Vermögenserträge in Frankreich

Sie haben in Frankreich ein Vermögenseinkommen, also beziehen Mieteinkünfte oder einen Wertzuwachs durch einen Immobilienverkauf? Seit 1. Januar 2019 müssen sie keine französischen Sozialabgaben mehr auf Vermögenserträge in Frankreich bezahlen, sofern sie in Deutschland sozialversichert sind.

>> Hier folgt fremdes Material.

(** X15: a report of the negative case test covers at least one case and
    at most one per sampled pair, counts no more rejections than cases,
    and its rejection rate lies between 0 and 1 and, times the number of
    cases, is the number of rejections. *)
Theorem negative_report_in_range patients_df trials_df st rep :
  validate_negative_cases patients_df trials_df st = Ok (Some rep) →
  let sample_patients := (df_sample st patients_df (min 10 (length patients_df))).1 in
  let st' := (df_sample st patients_df (min 10 (length patients_df))).2 in
  let sample_trials := (df_sample st' trials_df (min 10 (length trials_df))).1 in
  (0 < negative_cases_tested rep ≤ length sample_patients * length sample_trials)%nat
  ∧ (correctly_rejected rep ≤ negative_cases_tested rep)%nat
  ∧ in_unit (rejection_rate rep)
  ∧ (rejection_rate rep * Qnat (negative_cases_tested rep) == Qnat (correctly_rejected rep))%Q.
Proof.
  unfold validate_negative_cases. intros H. simpl.
  destruct (df_sample st patients_df _) as [sample_patients st1]. simpl.
  destruct (df_sample st1 trials_df _) as [sample_trials st2]. simpl.
  apply bind_ok in H as (cases & Hc & H).
  apply negative_patients_sound in Hc as [_ Hl]; [|done].
  case_bool_decide as Hne; [|done]. injection H as <-. simpl in *.
  assert (0 < length cases)%nat as Hpos by (destruct cases; [done | simpl; lia]).
  pose proof (count_true_le (nc_correctly_rejected <$> cases)) as Hle.
  rewrite length_fmap in Hle.
  repeat split; try lia; try (by apply quotient_in_unit); by apply quotient_times.
Qed.

Lemma threshold_matches_mono patient trials_df t1 t2 matches :
  (t1 ≤ t2)%Z →
  ∀ v1 v2 n v1' n1' v2' n2',
    threshold_matches patient trials_df t1 matches v1 n = Ok (v1', n1') →
    threshold_matches patient trials_df t2 matches v2 n = Ok (v2', n2') →
    (v2 ≤ v1 ≤ n)%nat → (v2' ≤ v1' ≤ n1')%nat ∧ n1' = n2'.
Proof.
  intros Hle. induction matches as [|m rest IH];
    intros v1 v2 n v1' n1' v2' n2' H1 H2 Hv; simpl in H1, H2.
  - injection H1 as <- <-. by injection H2 as <- <-.
  - apply bind_ok in H1 as (trial & Ht & H1). rewrite Ht in H2. simpl in H2.
    apply bind_ok in H1 as ([score reasons] & Hs & H1). rewrite Hs in H2. simpl in H2.
    apply bind_ok in H1 as (age_valid & Ha & H1). rewrite Ha in H2. simpl in H2.
    apply bind_ok in H1 as (gender_valid & Hg & H1). rewrite Hg in H2. simpl in H2.
    apply (IH _ _ _ _ _ _ _ H1 H2).
    destruct (t2 <=? score)%Z eqn:E2.
    + apply Z.leb_le in E2. replace (t1 <=? score)%Z with true
        by (symmetry; apply Z.leb_le; lia).
      destruct age_valid, gender_valid; simpl; lia.
    + destruct ((t1 <=? score)%Z && age_valid && gender_valid); simpl; lia.
Qed.
Lemma take_tool_safe (n : N) : preserved safe_world (take_tool n).
Proof. unfold take_tool. step_through. Qed.

Lemma return_tool_safe (n : N) : preserved safe_world (return_tool cfg n).
Proof. unfold return_tool. step_through. Qed.
#[local] Hint Resolve take_tool_safe return_tool_safe : atc.

Lemma atc_ETS_dustoff_safe : preserved safe_world atc_ETS_dustoff.
Proof. unfold atc_ETS_dustoff, synchronousWrite. step_through. Qed.
#[local] Hint Resolve atc_ETS_dustoff_safe : atc.

Lemma atc_toolsetter_probe_safe : preserved safe_world atc_toolsetter_probe.
Proof. unfold atc_toolsetter_probe, probing_move, probe_verdict. step_through. Qed.

Lemma tool_change_manual_safe (n : N) : preserved safe_world (tool_change_manual n).
Proof. unfold tool_change_manual. step_through. Qed.
#[local] Hint Resolve atc_toolsetter_probe_safe tool_change_manual_safe : atc.

Lemma tool_change_safe (n : N) (p : bool) : preserved safe_world (tool_change cfg n p).
Proof.
  unfold tool_change, automated_change, restore_states, tool_preselect,
    protocol_buffer_synchronize, is_ATC_ok.
  step_through.
Qed.
#[local] Hint Resolve tool_change_safe : atc.

Lemma parse_tool_mpos_safe (n i : nat) : preserved safe_world (parse_tool_mpos cfg n i).
Proof.
  revert i. induction n as [ | n IH ]; intros i; simpl.
  - apply preserved_ret.
  - destruct (tool_mpos cfg i) as [ | x [ | y [ | z [ | ? ? ] ] ] ]; step_through.
Qed.
#[local] Hint Resolve parse_tool_mpos_safe : atc.

Lemma atc_init_safe : preserved safe_world (atc_init cfg).
Proof.
  unfold atc_init, setAttr_Output.
  destruct (ets_mpos cfg) as [ | x [ | y [ | z [ | ? ? ] ] ] ]; step_through.
Qed.
#[local] Hint Resolve atc_init_safe : atc.

Lemma init_safe : preserved safe_world (init cfg).
Proof. unfold init. step_through. Qed.

Lemma probe_notification_safe : preserved safe_world probe_notification.
Proof. unfold probe_notification. step_through. Qed.

Lemma activate_safe : preserved safe_world activate.
Proof. unfold activate. step_through. Qed.

Lemma deactivate_safe : preserved safe_world (deactivate cfg).
Proof. unfold deactivate. step_through. Qed.

Lemma run_op_safe (o : Op) (w : World) : safe_world w -> safe_world (run_op cfg o w).
Proof.
  destruct o; simpl; try exact (fun Hw => Hw).
  - apply init_safe.
  - apply tool_change_safe.
  - apply probe_notification_safe.
  - apply activate_safe.
  - apply deactivate_safe.
  - apply take_tool_safe.
  - apply return_tool_safe.
  - apply set_ATC_state_safe.
Qed.

Lemma run_ops_safe (ops : list Op) (w : World) :
  safe_world w -> safe_world (run_ops cfg ops w).
Proof.
  revert w. induction ops as [ | o ops IH ]; intros w Hw; simpl.
  - exact Hw.
  - apply IH, run_op_safe, Hw.
Qed.
End Interlock.

(** C1: in every state reached by any sequence of operations the holder
    valve has only been written with the spindle's modal state disabled,
    and a call of [set_ATC_state] made there while the spindle is not
    disabled returns [false] and writes no pin: it only logs the error. *)
Theorem valve_written_only_with_spindle_disabled
  {F : FloatOps} {H : Header} {C : Collaborators}
  (cfg : Config) (ops : list Op) (w : World) (open : bool) :
  valve_safe (trace w) ->
  let w1 := run_ops cfg ops w in
  valve_safe (trace w1) /\
  (SpindleState_eqb (spindle_of w1) Disable = false ->
   set_ATC_state open w1 =
     (false,
      with_logged (logged w1 ++ [(LogError, "Spindle active when trying to operate ATC")]) w1)).
Proof.
  intros Hw w1. split.
  - apply (run_ops_safe cfg ops w Hw).
  - intros Hs. unfold set_ATC_state, bind, gets. simpl in *. rewrite Hs. reflexivity.
Qed.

Stand der Informationen: Januar 2019

Laut dem französischen Sozialversicherungsgesetz (Code de la sécurité sociale, Artikel L136-6) müssen seit 2019 all diejenigen keine französischen Sozialabgaben mehr für ihre Vermögenseinkommen in Frankreich bezahlen (Mieterträge oder Wertzuwachs durch Immobilienverkauf), die nicht in Frankreich, jedoch in einem anderen EU-Land oder der Schweiz sozialversichert sind. Konkret fallen von den insgesamt bei 17,2 % (Stand 1. Januar 2019) liegenden französischen Sozialabgaben zwei weg, die Contribution Sociale Généralisée (CSG) und die Contribution à la Réduction de la Dette Sociale (CRDS). Weiterhin bezahlt werden muss das sogenannte prélèvement unique de solidarité (auf Deutsch etwa "einmalige Solidaritätsabgabe"), das nun 7,5 % (Stand 1. Januar 2019) beträgt.

Die neuen Bestimmungen gelten für Erträge, die ab dem 1. Januar 2019 erzielt worden sind.

Kontext: EuGH-Urteil und Beschwerde vor der EU-Kommission

Vor Januar 2019 hat der französische Staat Abgaben von allen EU-Bürgern verlangt, die in Frankreich Vermögenseinkommen haben, auch wenn sie nicht in Frankreich sozialversichert sind. Beispiel: Wer in Deutschland sozialversichert ist und eine Eigentumswohnung in Frankreich besitzt, musste zahlen. Auch betroffen waren Grenzgänger, die in Deutschland oder der Schweiz arbeiten.

Das Vorgehen wurde bereits 2015 vom Europäischen Gerichtshof untersagt. Die Begründung: Sozialabgaben können nicht in mehreren EU-Ländern erhoben werden, da dies dem freien Kapitalverkehr widerspreche. 2016 hat der französische Staat die Abgaben trotzdem wieder eingeführt und lediglich den Verwendungszweck umbenannt.

Im Dezember 2016 hatten das ZEV, das Groupement transfrontalier européen und das Comité de défense des travailleurs frontaliers de la Moselle gemeinsam Beschwerde bei der Europäischen Kommission eingereicht.